Art. 14 – Mechanismus für die Überwachung der operativen und technischen Anwendung des GEAS

REG_2021_2303 · über die Asylagentur der Europäischen Union und zur Aufhebung der Verordnung (EU) Nr. 439/2010

(1)Die Agentur richtet in enger Zusammenarbeit mit der Kommission einen Überwachungsmechanismus ein, um die operative und technische Anwendung des GEAS zu überwachen, damit etwaige Mängel in den Asyl- und Aufnahmesystemen der Mitgliedstaaten abgewendet oder festgestellt werden und damit deren Kapazitäten und Vorsorgemaßnahmen zur Bewältigung von Situationen, in denen die Systeme einem unverhältnismäßigen Druck ausgesetzt sind, beurteilt werden können, sodass die Effizienz dieser Systeme gesteigert wird.

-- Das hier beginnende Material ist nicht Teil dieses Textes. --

(** C3 fails as written on a sweep with a plateau: the residual staying
    at 10 up to [omega = 1], the gradient of the rounded log-residual is zero
    there, the curvatures of the first sweep points are NaN, and the omega
    returned is the first of the sweep, [0.001], at an index where the
    curvature is not the maximum of anything. *)
Lemma calc_L_curve_plateau_returns_first_nan :
  let run := model.calc_L_curve (IM:=plateau_imports) a_model a_thermogram None
               (PyInt 6) (PyInt 100) (PyFloat (Some (1 # 1000)%Q)) false in
  let x := [Some 1; Some 1; Some 1; Some 1; Some 4; Some 7]%Q in
  let y := [Some 9; Some 7; Some 5; Some 3; Some 3; Some 3]%Q in
  let d1 := [None; None; None; Some (-4 # 6); Some (0 # 12); Some (0 # 3)]%Q in
  let d2 := [None; None; None; None; Some (24 # 216); Some (0 # 108)]%Q in
  In (Called_derivatize y x) (events run) /\
  model.derivatize (Imports:=plateau_imports) y x = Ok d1 /\
  In (Called_derivatize d1 x) (events run) /\
  model.derivatize (Imports:=plateau_imports) d1 x = Ok d2 /\
  kappas d1 d2
  = [None; None; None; None; Some (3456 # 31104); Some (0 # 972)]%Q /\
  outcome run = Ok (model.Om_best (Some (1 # 1000)%Q)) /\
  ~ first_max_index (kappas d1 d2) 0.
Proof.
  cbv zeta.
  split; [vm_compute; do 8 right; left; reflexivity|].
  split; [vm_compute; reflexivity|].
  split; [vm_compute; do 9 right; left; reflexivity|].
  split; [vm_compute; reflexivity|].
  split; [vm_compute; reflexivity|].
  split; [vm_compute; reflexivity|].
  intros (ki & Hki & Hall & _).
  vm_compute in Hki. injection Hki as <-.
  specialize (Hall 4%nat (Some (3456 # 31104)%Q) eq_refl).
  discriminate Hall.
Qed.

Lemma calc_L_curve_first_max_curvature_witness :
  exists i d1 d2,
    outcome (model.calc_L_curve (IM:=bend_imports) a_model a_thermogram None
               (PyInt 5) (PyInt 100) (PyFloat (Some (1 # 100)%Q)) false)
    = Ok (model.Om_best (Some 1%Q)) /\
    nth_error [Some (1 # 100); Some (1 # 10); Some 1; Some 10; Some 100]%Q i
    = Some (Some 1%Q) /\
    nan_free (kappas d1 d2) /\
    first_max_index (kappas d1 d2) i.
Proof.
  edestruct (@calc_L_curve_first_max_curvature (option Q) NaNQ_Float64 bend_imports
               a_model a_thermogram NaNQ_leb_order None
               (PyInt 5) (PyInt 100) (PyFloat (Some (1 # 100)%Q)) false)
    as (i & om & r & Hr & Hom & Hnth & Hfirst & _).
  - reflexivity.
  - reflexivity.
  - reflexivity.
  - reflexivity.
  - vm_compute; reflexivity.
  - intros w Hw. simpl in Hw.
    destruct Hw as [<-|[<-|[<-|[<-|[<-|[]]]]]]; reflexivity.
  - vm_compute; reflexivity.
  - vm_compute; reflexivity.
  - vm_compute; reflexivity.
  - vm_compute; reflexivity.
  - reflexivity.
  - reflexivity.
  - reflexivity.
  - reflexivity.
  - intros k Hk. vm_compute in Hk.
    destruct Hk as [<-|[<-|[<-|[<-|[<-|[]]]]]]; reflexivity.
  - assert (Hrun : outcome
                     (model.calc_L_curve (IM:=bend_imports) a_model a_thermogram
                        None (PyInt 5) (PyInt 100) (PyFloat (Some (1 # 100)%Q))
                        false)
                   = Ok (model.Om_best (Some 1%Q))) by (vm_compute; reflexivity).
    rewrite Hrun in Hr. injection Hr as <-. simpl in Hom. subst om.
    exists i. eexists _, _.
    split; [reflexivity|]. split; [exact Hnth|].
    split; [|exact Hfirst].
    intros k Hk. vm_compute in Hk.
    destruct Hk as [<-|[<-|[<-|[<-|[<-|[]]]]]]; reflexivity.
Defined.


(** The sweep of the two witnesses, run: the corner is found at
    [omega = 1]. *)
Example calc_L_curve_bend_run :
  outcome (model.calc_L_curve (IM:=bend_imports) a_model a_thermogram None
             (PyInt 5) (PyInt 100) (PyFloat (Some (1 # 100)%Q)) false)
  = Ok (model.Om_best (Some 1%Q)).
Proof. vm_compute. reflexivity. Qed.

End NaNRuns.
(** X2: on a scene with well-formed relationship lists and plain attribute
    values in which no attribute value is held by one of several objects
    only, [parse_scene] returns. *)
Theorem parse_scene_returns (scene_dict : Scene) :
  (forall o, In o (objects scene_dict) -> plain_object o) ->
  rows_ok (length (objects scene_dict)) (relationships scene_dict) = true ->
  (forall attr, ~ lone_attribute (objects scene_dict) attr) ->
  exists out, parse_scene scene_dict = inr out.
Proof.
  destruct scene_dict as [objs rels]. cbn [objects relationships].
  intros Hplain Hrows Hno.
  unfold parse_scene. cbn [objects relationships]. cbv zeta.
  pose proof (structs_spec (build_index objs) (map objd_list_of objs)
                (map objd_of objs) rels) as H2.
  rewrite !length_map in H2. specialize (H2 eq_refl). rewrite Hrows in H2.
  destruct H2 as [structs [-> H2]]. cbn [bind].
  destruct (described_spec objs rels structs Hrows H2) as [ds [-> H3]].
  cbn [bind].
  destruct (for_each_ok (utterances_of_object (build_index objs) rels) ds
              (fun _ => True)) as [us [-> _]].
  - intros d Hd.
    destruct (described_owner objs structs ds d H2 H3 Hd)
      as [i_os [o [Hok [Ho Hnames]]]].
    destruct (utterances_of_object_spec objs rels d i_os o Hplain Hrows Hok Ho
                Hnames) as [Hyes _].
    destruct Hyes as [us Hus]; [intros attr _; apply Hno|].
    exists us. split; [exact Hus|]. apply Forall_forall. auto.
  - cbn [bind]. eexists. reflexivity.
Qed.
(* ===== verification/FrameCodec.v ===== *)
(** * Frame codec

    [frame_codec.rs]: compress-then-encrypt of one frame.  The AEAD cipher and
    the two compressors are third-party code; a [CodecPrims] instance supplies
    them and [CodecPrimsLaws] states what the codec relies on.  The nonce drawn
    from the random generator is an explicit argument. *)

From S2P Require Import Prelude.

Definition NONCE_SIZE : nat := 24.
Definition TAG_SIZE : nat := 16.
Definition SEALED_FRAME_OVERHEAD : nat := NONCE_SIZE + TAG_SIZE.
Definition ZSTD_MAGIC : bytes := [40; 181; 47; 253].

Inductive CodecError :=
| Compress | Decompress | Encrypt | TooShort (n : nat) | Decrypt.

Inductive CompressionConfig := Lz4 | Zstd (level : Z).

(** A compressed, not yet encrypted payload: the newtype [Compressed(Vec<u8>)]. *)
Inductive Compressed := mkCompressed (payload : bytes).
Definition payload (c : Compressed) : bytes := let 'mkCompressed p := c in p.

Definition compressed_len (c : Compressed) : nat := length (payload c).
Definition sealed_len (c : Compressed) : nat := (length (payload c) + SEALED_FRAME_OVERHEAD)%nat.

(** The primitives the codec calls. *)
Class CodecPrims := {
  (** [encrypt_in_place_detached nonce aad msg]: ciphertext and tag. *)
  aead_encrypt : bytes -> bytes -> bytes -> option (bytes * bytes);
  (** [decrypt nonce {msg, aad}]. *)
  aead_decrypt : bytes -> bytes -> bytes -> option bytes;
  (** [compress_prepend_size] and [decompress_size_prepended] of lz4. *)
  lz4_compress : bytes -> bytes;
  lz4_decompress : bytes -> option bytes;
  (** [zstd::bulk]. *)
  zstd_compress : Z -> bytes -> option bytes;
  zstd_decompress : bytes -> Z -> option bytes }.

Definition is_zstd_payload (data : bytes) : bool :=
  (8 <=? length data)%nat && bool_decide (slice 4 8 data = ZSTD_MAGIC).

(** What the codec relies on: an authenticated cipher that keeps the message
    length and opens what it sealed, and compressors that invert.  A zstd frame
    starts with its magic number; an lz4 block of the size-prefixed format never
    carries that number at offset 4 (its first match offset would exceed the
    output produced so far). *)
Class CodecPrimsLaws `{CodecPrims} := {
  aead_roundtrip nonce aad msg ct tag :
    aead_encrypt nonce aad msg = Some (ct, tag) ->
    aead_decrypt nonce aad (ct ++ tag) = Some msg;
  aead_lengths nonce aad msg ct tag :
    aead_encrypt nonce aad msg = Some (ct, tag) ->
    length ct = length msg /\ length tag = TAG_SIZE;
  lz4_roundtrip data : lz4_decompress (lz4_compress data) = Some data;
  lz4_not_zstd data : is_zstd_payload (lz4_compress data) = false;
  zstd_roundtrip level data c :
    zstd_compress level data = Some c ->
    zstd_decompress c (Z.of_nat (length data)) = Some data;
  zstd_magic level data c :
    zstd_compress level data = Some c -> take 4 c = ZSTD_MAGIC }.

Section codec.
Context `{CodecPrims} (compression : CompressionConfig).

Definition codec_compress (data : bytes) : result CodecError Compressed :=
  match compression with
  | Lz4 => Ok (mkCompressed (lz4_compress data))
  | Zstd level =>
      match zstd_compress level data with
      | None => Err Compress
      | Some c => Ok (mkCompressed (le_bytes 4 (u32_wrap (Z.of_nat (length data))) ++ c))
      end
  end.

Definition codec_decompress (data : bytes) : result CodecError bytes :=
  if is_zstd_payload data then
    ok_or Decompress (zstd_decompress (drop 4 data) (le_val (take 4 data)))
  else ok_or Decompress (lz4_decompress data).

Definition seal_compressed (nonce : bytes) (c : Compressed) (aad : bytes) : result CodecError bytes :=
  match aead_encrypt nonce aad (payload c) with
  | None => Err Encrypt
  | Some (ct, tag) => Ok (nonce ++ ct ++ tag)
  end.

Definition codec_seal (nonce plain aad : bytes) : result CodecError bytes :=
  c ← codec_compress plain; seal_compressed nonce c aad.

Definition open_compressed (frame aad : bytes) : result CodecError Compressed :=
  if (length frame <? NONCE_SIZE + TAG_SIZE)%nat then Err (TooShort (length frame))
  else
    match aead_decrypt (take NONCE_SIZE frame) aad (drop NONCE_SIZE frame) with
    | None => Err Decrypt
    | Some m => Ok (mkCompressed m)
    end.

Definition codec_open (frame aad : bytes) : result CodecError bytes :=
  c ← open_compressed frame aad; codec_decompress (payload c).
End codec.

(** ** Facts *)

Section facts.
Context `{CodecPrimsLaws}.

Lemma seal_compressed_length nonce c aad s :
  length nonce = NONCE_SIZE -> seal_compressed nonce c aad = Ok s -> length s = sealed_len c.
Proof.
  intros Hn. unfold seal_compressed, sealed_len, SEALED_FRAME_OVERHEAD.
  destruct (aead_encrypt nonce aad (payload c)) as [[ct tag]|] eqn:E; [|done].
  intros; simplify_eq. apply aead_lengths in E as [Hc Ht]. rewrite !length_app. lia.
Qed.

Lemma open_seal_compressed nonce c aad s :
  length nonce = NONCE_SIZE -> seal_compressed nonce c aad = Ok s -> open_compressed s aad = Ok c.
Proof.
  intros Hn Hs. pose proof (seal_compressed_length _ _ _ _ Hn Hs) as Hl. revert Hs.
  unfold seal_compressed, open_compressed.
  destruct (aead_encrypt nonce aad (payload c)) as [[ct tag]|] eqn:E; [|done].
  intros; simplify_eq. rewrite take_app_exact, drop_app_exact by done.
  rewrite (aead_roundtrip _ _ _ _ _ E), Hl. unfold sealed_len, SEALED_FRAME_OVERHEAD.
  case_match eqn:C; [|by destruct c]. apply Nat.ltb_lt in C. lia.
Qed.

Lemma decompress_compress k data c :
  Z.of_nat (length data) <= U32_MAX ->
  codec_compress k data = Ok c -> codec_decompress (payload c) = Ok data.
Proof.
  intros Hlen. unfold codec_compress, codec_decompress. destruct k as [|level].
  - intros; simplify_eq. cbn. rewrite lz4_not_zstd, lz4_roundtrip. done.
  - destruct (zstd_compress level data) as [z|] eqn:E; [|done]. intros Hc.
    assert (c = mkCompressed (le_bytes 4 (u32_wrap (Z.of_nat (length data))) ++ z)) as ->
      by congruence. cbn [payload].
    pose proof (zstd_magic _ _ _ E) as Hm. apply zstd_roundtrip in E.
    assert (is_zstd_payload (le_bytes 4 (u32_wrap (Z.of_nat (length data))) ++ z) = true) as ->.
    { unfold is_zstd_payload. rewrite length_app, length_le_bytes.
      unfold slice. rewrite drop_app_exact by apply length_le_bytes.
      change (8 - 4)%nat with 4%nat. rewrite Hm, bool_decide_true by done.
      assert (length (take 4 z) = 4%nat) as Hl by by rewrite Hm.
      rewrite length_take in Hl. rewrite andb_true_r. apply Nat.leb_le. lia. }
    rewrite drop_app_exact, take_app_exact by apply length_le_bytes.
    rewrite u32_wrap_id by ulia. rewrite le_val_bytes, E; [done|].
    change (pow256 4) with 4294967296. ulia.
Qed.

(** A frame sealed under any compression setting opens, with the same
    additional data, to the plaintext it was sealed from, whatever algorithm
    the reader is configured for; its length is the one [sealed_len] predicts,
    on which the writers' byte reservations rely. *)
Lemma frame_roundtrip k nonce plain aad s :
  length nonce = NONCE_SIZE -> Z.of_nat (length plain) <= U32_MAX ->
  codec_seal k nonce plain aad = Ok s ->
  codec_open s aad = Ok plain /\
  exists c, codec_compress k plain = Ok c /\ length s = sealed_len c.
Proof.
  intros Hn Hlen (c & Hc & Hs)%result_bind_Ok.
  pose proof (seal_compressed_length _ _ _ _ Hn Hs).
  apply open_seal_compressed in Hs; [|done].
  split; [|by exists c]. unfold codec_open. rewrite Hs. cbn.
  by apply (decompress_compress k).
Qed.
End facts.

(** A concrete instance: a cipher that stores the additional data's checksum as
    its tag, and size-prefixed stored blocks as the compressors. *)
Module TestPrims.
Definition checksum (bs : bytes) : Z := fold_left (fun acc b => (acc * 31 + b) mod 4294967296) bs 7.
Definition tag_of (nonce aad msg : bytes) : bytes := le_bytes 16 (checksum (nonce ++ aad ++ msg)).
Definition stored (data : bytes) : bytes :=
  le_bytes 4 (Z.of_nat (length data)) ++ 0 :: data.

#[export] Instance prims : CodecPrims := {|
  aead_encrypt nonce aad msg := Some (msg, tag_of nonce aad msg);
  aead_decrypt nonce aad c :=
    let msg := take (length c - 16) c in
    if bool_decide (drop (length c - 16) c = tag_of nonce aad msg) then Some msg else None;
  lz4_compress := stored;
  lz4_decompress c := Some (drop 5 c);
  zstd_compress _ data := Some (ZSTD_MAGIC ++ data);
  zstd_decompress c _ := Some (drop 4 c) |}.

#[export] Instance laws : CodecPrimsLaws.
Proof.
  split.
  - intros nonce aad msg ct tag E. cbn in E. simplify_eq. cbn.
    assert (length (ct ++ tag_of nonce aad ct) - 16 = length ct)%nat as ->.
    { rewrite length_app. unfold tag_of. rewrite length_le_bytes. lia. }
    rewrite take_app_length, drop_app_length, bool_decide_true by done. done.
  - intros nonce aad msg ct tag E. cbn in E. simplify_eq. split; [done|]. apply length_le_bytes.
  - done.
  - intros data. cbn. unfold is_zstd_payload, stored, slice. rewrite andb_false_iff. right.
    rewrite drop_app_exact by apply length_le_bytes.
    apply bool_decide_false. done.
  - intros level data c E. cbn in E. by simplify_eq.
  - intros level data c E. cbn in E. by simplify_eq.
Qed.
End TestPrims.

(2)Der Verwaltungsrat richtet auf Vorschlag des Exekutivdirektors und in Abstimmung mit der Kommission eine gemeinsame Methodik für den Überwachungsmechanismus nach Maßgabe dieses Kapitels ein. Die gemeinsame Methodik umfasst objektive Kriterien für die Überwachung, eine Beschreibung der Methoden, Verfahren und Instrumente für den Überwachungsmechanismus wie etwa praktische Regelungen für Ortsbesichtigungen und kurzfristig angekündigte Besuche sowie Regeln und Grundsätze für die Aufstellung von Expertenteams.
(3)Die Überwachung umfasst die operative und technische Anwendung sämtlicher Aspekte des GEAS, und zwar insbesondere: a) das durch die Verordnung (EU) Nr. 604/2013 eingerichtete System zur Bestimmung des für die Prüfung von Anträgen auf internationalen Schutz zuständigen Mitgliedstaats, die Verfahren für die Gewährung von internationalem Schutz, die Anwendung der Kriterien für die Bewertung des Schutzbedarfs und die Art des gewährten Schutzes, unter anderem hinsichtlich der Achtung der Grundrechte, der Garantien zum Schutz von Kindern und der konkreten Bedürfnisse von schutzbedürftigen Personen, b) die Verfügbarkeit und die Fähigkeit des Personals für Übersetzung und Verdolmetschung und die Fähigkeit des Personals, Asylfälle effizient zu bearbeiten und zu verwalten, einschließlich der Bearbeitung von Beschwerden, unbeschadet der richterlichen Unabhängigkeit und unter uneingeschränkter Wahrung der Struktur des Justizwesens des jeweiligen Mitgliedstaats, c) Aufnahmebedingungen, -kapazität, -infrastruktur und -ausrüstung und — soweit möglich — die finanziellen Ressourcen für die Aufnahme.
(4)Die Überwachung kann insbesondere auf der Grundlage der von dem jeweiligen Mitgliedstaat übermittelten Informationen, der Analyse von Informationen über die Asylsituation gemäß Artikel 5 und Stichproben von Fällen durchgeführt werden. Die Agentur kann die Informationen berücksichtigen, die maßgebliche zwischenstaatliche Organisationen oder Stellen — insbesondere das UNHCR — und andere einschlägige Organisationen auf der Grundlage ihrer Fachkenntnisse bereitstellen.
(5)Die Agentur kann zum Zwecke des Überwachungsverfahrens Ortsbesichtigungen durchführen. Die Agentur führt kurzfristig angekündigte Besuche nur für die Zwecke von Artikel 15 Absatz 2 durch.
(6)Die Mitgliedstaaten übermitteln der Agentur auf Ersuchen Informationen über die in Absatz 3 genannten Aspekte des GEAS. Die Mitgliedstaaten übermitteln der Agentur auf Ersuchen Informationen über ihre Notfallpläne für die Maßnahmen, die zur Bewältigung eines etwaigen unverhältnismäßigen Drucks auf ihren Asyl- und Aufnahmesystems ergriffen werden. Die Agentur unterstützt die Mitgliedstaaten — mit dem Einverständnis des jeweiligen Mitgliedstaats — bei der Ausarbeitung und Überprüfung ihrer Notfallpläne.
(7)Die Mitgliedstaaten arbeiten mit der Agentur zusammen, indem sie beispielsweise Ortsbesichtigungen, die im Rahmen des Überwachungsverfahrens durchgeführt werden, ermöglichen. Der Exekutivdirektor informiert die betreffenden Mitgliedstaaten rechtzeitig vorab über einen solchen Besuch. Bei kurzfristig angekündigten Besuchen informiert der Exekutivdirektor den jeweiligen Mitgliedstaat 72 Stunden im Voraus.